Nov 22, 2018
Neuer Medienbericht: "Ist der 'Proll-Hass' ein neuer Elitensport?", Freie Presse vom 20.11.2018
"Wer über Populismus spricht, kann die Schriften des an der US-amerikanischen Universität Princeton forschenden Jan-Werner Müller kaum ausklammern. Die spätestens seit Pegida, AfD und Trump-Präsidentschaft dauererregte Debatte wurde zwar durch Müllers Essay "Was ist Populismus?" in mancher Hinsicht vom Bauch in den Kopf verlagert. Oder: Hätte dorthin verlagert werden können. Denn am nüchternen Blick fehlt es weiter, auch an Genauigkeit dabei, das Phänomen zu fassen und Konsequenzen für Wissenschaft, Politik oder Kultur abzuleiten.
So lag es nahe, dass sich die Organisatoren der nun in Dresden ausgerichteten Jahrestagung des TU-Sonderforschungsbereichs "Invektivität" ("Herabwürdigung") den Gast aus Übersee eingeladen hatten."
"Müllers Fazit: Einen Königsweg im Umgang mit Populisten gibt es nicht. Jede politische Kraft muss in jedem Land zu jeder Zeit gesondert betrachtet werden. Nicht auf jede Entgleisung muss man reagieren, wohl aber präzise bleiben bei der Verwendung der Zuschreibung "populistisch". Auf das Gespenstische des Begriffs hatte, woran der Historiker Gerd Schwerhoff erinnerte, schon vor 33 Jahren der Soziologe Helmut Dubiel verwiesen: Ihm zufolge liegt es vor allem im Auge des Betrachters, ob man im Populismus eine soziale Bewegung, eine politische Ideologie, eine Form des politischen Verhaltens oder nur eine Mentalität sehe.

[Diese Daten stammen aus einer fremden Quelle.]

Lemma X12_manifest_blank_last_line_witness :
  _generate_urls (sample_config true "" 2 "2023-01-01") sample_reader
    (s3_world (mk 2023 6 3)
       ("https://s3.amazonaws.com/bucket/daily/2023-06-01.csv"
        +:+ newline +:+ newline)
       ("Booking_Id" +:+ newline +:+ "A1" +:+ newline))
    (spider_on (mk 2023 6 3) (mk 2023 6 2) false)
  = Raise ValueError.
Proof.
  exact (proj2 (proj2
    (X12_manifest_blank_last_line (sample_config true "" 2 "2023-01-01")
       sample_reader
       (s3_world (mk 2023 6 3)
          ("https://s3.amazonaws.com/bucket/daily/2023-06-01.csv"
           +:+ newline +:+ newline)
          ("Booking_Id" +:+ newline +:+ "A1" +:+ newline))
       (spider_on (mk 2023 6 3) (mk 2023 6 2) false)
       "https://s3.amazonaws.com/bucket/daily/2023-06-01.csv"
       eq_refl eq_refl))
    ("Booking_Id" +:+ newline +:+ "A1" +:+ newline) eq_refl).
Defined.

(** ** The first run on the local file system *)



(** ** Jail numbers *)

(** X14: the jail numbers of two calendar days and two numbers that are not
    negative are the same text only when the days and the numbers are the
    same, also for numbers of more than three digits. *)
Theorem X14_jailnumber_injective (d d' : datetime) (num num' : Z) :
  valid d = true -> valid d' = true -> 0 <= num -> 0 <= num' ->
  jailnumber (strftime d "%Y-%m%d") num = jailnumber (strftime d' "%Y-%m%d") num' ->
  d = d' /\ num = num'.
Proof.
  intros Hv Hv' Hn Hn' H. unfold jailnumber in H.
  apply string_app_inj_length in H as [Hdate Hnum];
    [|now rewrite !strftime_jail_length].
  split; [now apply strftime_jail_inj | now apply format_0d_inj in Hnum].
Qed.

Lemma X14_jailnumber_injective_witness :
  jailnumber (strftime (mk 2023 6 2) "%Y-%m%d") 1000 = "2023-06021000"
  /\ (mk 2023 6 2 = mk 2023 6 2 /\ 1000 = 1000).
Proof.
  split; [reflexivity|].
  exact (X14_jailnumber_injective (mk 2023 6 2) (mk 2023 6 2) 1000 1000
           eq_refl eq_refl ltac:(lia) ltac:(lia) eq_refl).
Defined.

Dabei mögen auch Wissenschaftler auf der Hut sein, mahnte die Soziologin Karin Priester; in Blasen befänden sich nicht nur die anderen: Sie warnte vor "Proll-Hass als Elitensport", denn aktuelle ökonomische Verwerfungen träfen nicht nur Angestellte, Arbeiter oder kleine Selbstständige, sondern etwa in Griechenland, Spanien oder Italien längst auch Akademiker."